The Huntington Theater Company in Boston plans to present the drama, called “Common Ground Revisited,” next winter, with performances starting in January. The adaptation is by Kirsten Greenidge and directed by Melia Bensussen; the two artists began collaborating on the project in 2011, when they jointly taught a class exploring the subject at Emerson College.

“It’s become a delightful beast of a project — it’s huge, and it’s taken many years to figure out how to get it right, but I love the enormity of it,” Greenidge said. “It’s also highly charged, and we want to make sure that people feel seen and heard.”

The journalistic book, published in 1985 with the full title of “Common Ground: A Turbulent Decade in the Lives of Three American Families,” was a sensation, particularly in Boston, as it offered new insight into the controversy over school integration that had torn the city apart. The book, as its full title suggests, follows three families as their lives are affected by the city’s turmoil in the 1960s and 1970s.

The book was previously adapted for television in 1990.

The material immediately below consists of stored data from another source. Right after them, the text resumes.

(* ===== verification/BigPow.v ===== *)
(** * Shifts and powers of [BigUnsigned]

    [ShiftLeft], the multiplications by powers of five and ten, and [FiveToTheNth] with its table. *)
From S2P Require Import Prelude Words Loops BigUnsigned BigMul.

(** ** Shifting *)

(** The word [k] of [words] shifted by [c] bits. *)
Definition carry_word (c : Z) (words : list Z) (k : nat) : Z :=
  match k with O => 0 | S k => ushr (nth k words 0) (32 - c) end.
Definition shifted_word (c : Z) (words : list Z) (k : nat) : Z := Z.lor (ushl 32 (nth k words 0) c) (carry_word c words k).
Definition shifted (c : Z) (words : list Z) (ws n : nat) : list Z := replicate ws 0 ++ map (shifted_word c words) (seq 0 n).

Section Shift.
Variables (c : Z) (words : list Z).
Hypothesis Hc : 0 <= c < 32.
Hypothesis Hw : Forall word_ok words.

Lemma carry_word_range k : 0 <= carry_word c words k < 2 ^ c.
Proof using Hc Hw.
  destruct k as [|k]; cbn [carry_word]; [lia|]. pose proof (nth_word words k Hw). rewrite ushr_val by lia.
  split; [apply Z.div_pos; lia|]. apply Z.div_lt_upper_bound; [lia|]. rewrite <- Z.pow_add_r by lia. replace (32 - c + c) with 32 by lia. lia.
Qed.

Lemma shifted_word_value k : shifted_word c words k = (nth k words 0 mod 2 ^ (32 - c)) * 2 ^ c + carry_word c words k.
Proof using Hc Hw.
  unfold shifted_word. rewrite <- lor_shiftl_add by (apply carry_word_range || lia). f_equal.
  unfold ushl, wrap. rewrite Z.shiftl_mul_pow2 by lia.
  replace (2 ^ 32) with (2 ^ (32 - c) * 2 ^ c) by (rewrite <- Z.pow_add_r by lia; f_equal; lia). apply Z.mul_mod_distr_r; lia.
Qed.

Lemma shifted_word_range k : 0 <= shifted_word c words k < 2 ^ 32.
Proof using Hc Hw.
  rewrite shifted_word_value. pose proof (carry_word_range k). pose proof (Z.mod_pos_bound (nth k words 0) (2 ^ (32 - c)) ltac:(lia)).
  assert (2 ^ 32 = 2 ^ (32 - c) * 2 ^ c) as -> by (rewrite <- Z.pow_add_r by lia; f_equal; lia). nia.
Qed.

Lemma shifted_wval n : (n <= length words)%nat ->
  wval (map (shifted_word c words) (seq 0 n)) + X (Z.of_nat n) * carry_word c words n = 2 ^ c * wval (take n words).
Proof using Hc Hw.
  induction n as [|n IH]; intros Hn; [simpl; lia|].
  destruct (lookup_lt_is_Some_2 words n) as [w E]; [lia|]. rewrite seq_S, map_app, wval_app, length_map, length_seq, (take_wval_S _ _ _ E).
  cbn [map wval foldr Nat.add]. rewrite shifted_word_value. rewrite Nat2Z.inj_succ. unfold Z.succ. rewrite X_succ by lia.
  cbn [carry_word]. rewrite nth_lookup, E. cbn [from_option id]. rewrite ushr_val by lia.
  pose proof (Z.div_mod w (2 ^ (32 - c)) ltac:(lia)) as Ew. specialize (IH ltac:(lia)).
  set (q := w / _) in *. set (r := w mod _) in *. clearbody q r.
  assert (2 ^ 32 = 2 ^ (32 - c) * 2 ^ c) as -> by (rewrite <- Z.pow_add_r by lia; f_equal; lia).
  rewrite Ew. lia.
Qed.

Lemma shifted_lookup_low ws n i : (i < ws)%nat -> shifted c words ws n !! i = Some 0.
Proof using. clear Hc Hw. intros Hi. unfold shifted. rewrite lookup_app_l by (rewrite length_replicate; lia). apply lookup_replicate_2. lia. Qed.

Lemma shifted_lookup ws n i : (ws <= i < ws + n)%nat -> shifted c words ws n !! i = Some (shifted_word c words (i - ws)).
Proof using.
  clear Hc Hw. intros Hi. unfold shifted. rewrite lookup_app_r by (rewrite length_replicate; lia). rewrite length_replicate, list_lookup_fmap.
  rewrite lookup_seq_lt by lia. done.
Qed.

Lemma shifted_zero_word k : nth k words 0 = 0 -> (forall j, k = S j -> nth j words 0 = 0) -> shifted_word c words k = 0.
Proof using.
  intros E1 E2. unfold shifted_word, carry_word. rewrite E1. destruct k as [|k]; [|rewrite (E2 k) by done]; unfold ushl, ushr; rewrite ?Z.shiftl_0_l, ?Z.shiftr_0_l; done.
Qed.
End Shift.

Lemma length_shifted c words ws n : length (shifted c words ws n) = (ws + n)%nat.
Proof. unfold shifted. by rewrite length_app, length_replicate, length_map, length_seq. Qed.

Lemma shifted_ok c words ws n : 0 <= c < 32 -> Forall word_ok words -> Forall word_ok (shifted c words ws n).
Proof.
  intros Hc Hw. apply Forall_app. split; [apply Forall_replicate; unfold word_ok; lia|].
  apply Forall_forall. intros x Hx. apply in_map_iff in Hx as (k & <- & _). by apply shifted_word_range.
Qed.

(** A shift by whole words only. *)
Lemma shifted_0 words ws n : Forall word_ok words -> (n <= length words)%nat -> shifted 0 words ws n = replicate ws 0 ++ take n words.
Proof.
  intros Hw Hn. unfold shifted. f_equal. apply list_eq. intros i. rewrite list_lookup_fmap. destruct (decide (i < n)%nat).
  - rewrite lookup_seq_lt, lookup_take_lt by lia. cbn [fmap option_fmap option_map Nat.add]. rewrite shifted_word_value by (done || lia).
    destruct (lookup_lt_is_Some_2 words i) as [w E]; [lia|]. rewrite nth_lookup, E. cbn [from_option id].
    pose proof (word_range _ _ _ Hw E). rewrite Z.mod_small by (change (32 - 0) with 32; lia).
    pose proof (carry_word_range 0 words ltac:(lia) Hw i). change (2 ^ 0) with 1 in *. f_equal. lia.
  - rewrite lookup_ge_None_2 by (rewrite length_seq; lia). symmetry. apply lookup_ge_None_2. rewrite length_take. lia.
Qed.

Section Correct.
Variable max_words : Z.
Hypothesis Hmax : 4 <= max_words < 2 ^ 20.
#[local] Abbreviation same := (same max_words).
#[local] Abbreviation big_ok := (big_ok max_words).
#[local] Abbreviation is_big := (is_big max_words).

(** What the shift is to leave: [size'] words at most. *)
Lemma shifted_is_big bu z c ws size : is_big bu z -> 0 <= c < 32 -> (Z.of_nat ws < max_words) -> 0 <= size <= max_words ->
  (forall k, (Z.to_nat size <= ws + k)%nat -> (ws + k < Z.to_nat max_words)%nat -> shifted_word c (words_ bu) k = 0) -> 
  (ws <= Z.to_nat size)%nat ->
  is_big {| size_ := size; words_ := shifted c (words_ bu) ws (Z.to_nat max_words - ws) |} (z * 2 ^ (32 * Z.of_nat ws + c)).
Proof using Hmax.
  intros [Hbu Hval] Hc Hws Hsize Hz Hle. pose proof (ok_length _ bu Hbu) as Hl. pose proof (ok_words _ bu Hbu) as Hw.
  set (n := (Z.to_nat max_words - ws)%nat).
  assert (big_ok {| size_ := size; words_ := shifted c (words_ bu) ws n |}) as Hok.
  { apply big_ok_intro with (max_words := max_words); rewrite ?length_shifted; [done|lia|by apply shifted_ok|done|].
    intros i Hi. rewrite shifted_lookup by lia. f_equal. apply Hz; lia. }
  split; [done|]. apply value_eq; [done..|]. unfold value. cbn [words_]. unfold shifted. rewrite wval_app, wval_zeros, length_replicate.
  assert (X max_words = X (Z.of_nat ws) * X (Z.of_nat n)) as EX by (rewrite <- X_add by lia; f_equal; lia).
  assert (2 ^ (32 * Z.of_nat ws + c) = X (Z.of_nat ws) * 2 ^ c) as -> by (unfold X; apply Z.pow_add_r; lia).
  pose proof (shifted_wval c (words_ bu) Hc Hw n ltac:(lia)) as E. rewrite (wval_take n (words_ bu)) in E by (done || lia).
  pose proof (Z.div_mod (wval (words_ bu)) (X (Z.of_nat n)) (X_nz _ (Nat2Z.is_nonneg n))) as Ediv. fold (value bu) in *.
  apply same_trans with (b := value bu * (X (Z.of_nat ws) * 2 ^ c)).
  - apply same_mul with (k := - (2 ^ c * (value bu / X (Z.of_nat n)) + carry_word c (words_ bu) n)); [done|].
    rewrite EX. set (W := wval (map _ _)) in *. set (q := value bu / _) in *. set (m := value bu mod _) in *. set (cw := carry_word _ _ _) in *.
    clearbody W q m cw. assert (W = 2 ^ c * m - X (Z.of_nat n) * cw) as -> by (rewrite <- E; ring). rewrite Ediv. ring.
  - unfold BigUnsigned.same. rewrite Hval. rewrite Z.mul_mod_idemp_l; [done|]. pose proof (X_pos max_words). lia.
Qed.

(** The loop of the shift by a part of a word. *)
Lemma shift_loop_ok bu c ws top : big_ok bu -> 0 < c < 32 -> Z.of_nat ws <= top < max_words -> size_ bu + Z.of_nat ws <= top \/ top = max_words - 1 ->
  exists l, shift_loop max_words top (Z.of_nat ws) c (words_ bu) = Some l /\ length l = length (words_ bu) /\
    (forall j, (j <= ws)%nat -> l !! j = words_ bu !! j) /\
    (forall j, (ws < j < length l)%nat -> l !! j = shifted c (words_ bu) ws (Z.to_nat max_words - ws) !! j).
Proof using Hmax.
  intros Hbu Hc Htop Hsz. pose proof (ok_length _ bu Hbu) as Hl. pose proof (ok_size _ bu Hbu) as Hsize. unfold shift_loop.
  match goal with |- context [while_ ?f ?cond ?body ?s0] =>
    destruct (while_rule (fun '(i, l) => Z.of_nat ws <= i <= top /\ length l = length (words_ bu) /\
        (forall j, (Z.of_nat j <= i) -> l !! j = words_ bu !! j) /\
        (forall j, i < Z.of_nat j < max_words -> l !! j = shifted c (words_ bu) ws (Z.to_nat max_words - ws) !! j))
      (fun '(i, _) => Z.to_nat i) cond body f s0) as ((i & l) & -> & (Hi & Hll & Hlow & Hhigh) & Hend) end.
  - split; [lia|]. split; [done|]. split; [done|]. intros j Hj. rewrite shifted_lookup by lia. destruct Hsz as [Hsz|Hsz]; [|lia].
    rewrite shifted_zero_word, upper_word with (max_words := max_words) by (try done; try lia; intros; rewrite nth_lookup, upper_word with (max_words := max_words) by (done || lia); done).
    done.
  - lia.
  - intros (i & l) (Hi & Hll & Hlow & Hhigh) Hcond. 
    destruct (rd_in l (i - Z.of_nat ws)) as (a & -> & Ea); [lia|]. run.
    destruct (rd_in l (i - Z.of_nat ws - 1)) as (b & -> & Eb); [lia|]. run. rewrite wr_in by lia. run.
    eexists. split; [done|]. split; [|lia]. rewrite Hlow in Ea, Eb by lia.
    split; [lia|]. split; [by rewrite length_insert|]. split.
    + intros j Hj. rewrite list_lookup_insert_ne by lia. apply Hlow. lia.
    + intros j Hj. destruct (decide (j = Z.to_nat i)) as [->|Hne].
      * rewrite list_lookup_insert_eq by lia. rewrite shifted_lookup by lia. f_equal. unfold shifted_word.
        replace (Z.to_nat i - ws)%nat with (S (Z.to_nat (i - Z.of_nat ws - 1))) by lia. cbn [carry_word].
        rewrite !nth_lookup, Eb. replace (S (Z.to_nat (i - Z.of_nat ws - 1))) with (Z.to_nat (i - Z.of_nat ws)) by lia. rewrite Ea. done.
      * rewrite list_lookup_insert_ne by lia. apply Hhigh. lia.
  - run. exists l. split; [done|]. split; [done|]. split; [intros j Hj; apply Hlow; lia|]. intros j Hj. apply Hhigh. lia.
Qed.

Lemma SetToZero_is bu z : big_ok bu -> same z 0 -> exists b', SetToZero bu = Some b' /\ is_big b' z.
Proof using Hmax.
  intros Hbu Hz. destruct (SetToZero_ok max_words Hmax bu Hbu) as (b' & -> & Hb' & Ev). exists b'. split; [done|]. split; [done|].
  rewrite Ev. unfold BigUnsigned.same in Hz. rewrite Hz. symmetry. apply Z.mod_0_l. pose proof (X_pos max_words). lia.
Qed.

Lemma nth_beyond bu k : big_ok bu -> size_ bu <= Z.of_nat k -> nth k (words_ bu) 0 = 0.
Proof using Hmax.
  intros Hbu Hk. destruct (decide (k < length (words_ bu))%nat); [|by rewrite nth_overflow by lia].
  rewrite nth_lookup, (upper_word max_words Hmax) by (done || lia). done.
Qed.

Greenidge noted that audiences who see the play — primarily set in the mid-1970s, with a cast of 12 playing multiple roles — are likely to have a wide variety of relationships to the history being depicted. “We will have audience members who come and say, ‘I went to Charlestown High in ’76,’ or ‘I was bused to Southie,’ and we’ll have people who are transplants and do not know this history at all, as well as people who say, ‘I know Boston has a reputation for having deep-seated problems with race, but that’s all I know.’” Part of our task is to figure out how much an audience needs to be able to track the story and connect with what we’re doing.”

The play, originally commissioned by ArtsEmerson, is scheduled to begin performances Jan. 8 and run through Feb. 7 as part of the Huntington’s next season, which also includes Calista Flockhart starring in a revival of Oscar Wilde’s “An Ideal Husband,” as well as productions of “What the Constitution Means to Me,” by Heidi Schreck; “Witch,” by Jen Silverman; “Teenage Dick,” by Mike Lew; “Songbird,” a musical by Michael Kimmel and Lauren Pritchard; and “Hurricane Diane,” by Madeleine George.

The Huntington is only the latest regional theater to cultivate a new work of theater about its home city. Last year, Trinity Repertory Company, in Providence, R.I., had a substantial hit with “The Prince of Providence,” a new play by George Brant about that city’s onetime mayor, Vincent A. Cianci Jr., widely known as Buddy. Trinity Rep has already announced plans to revive that play next year.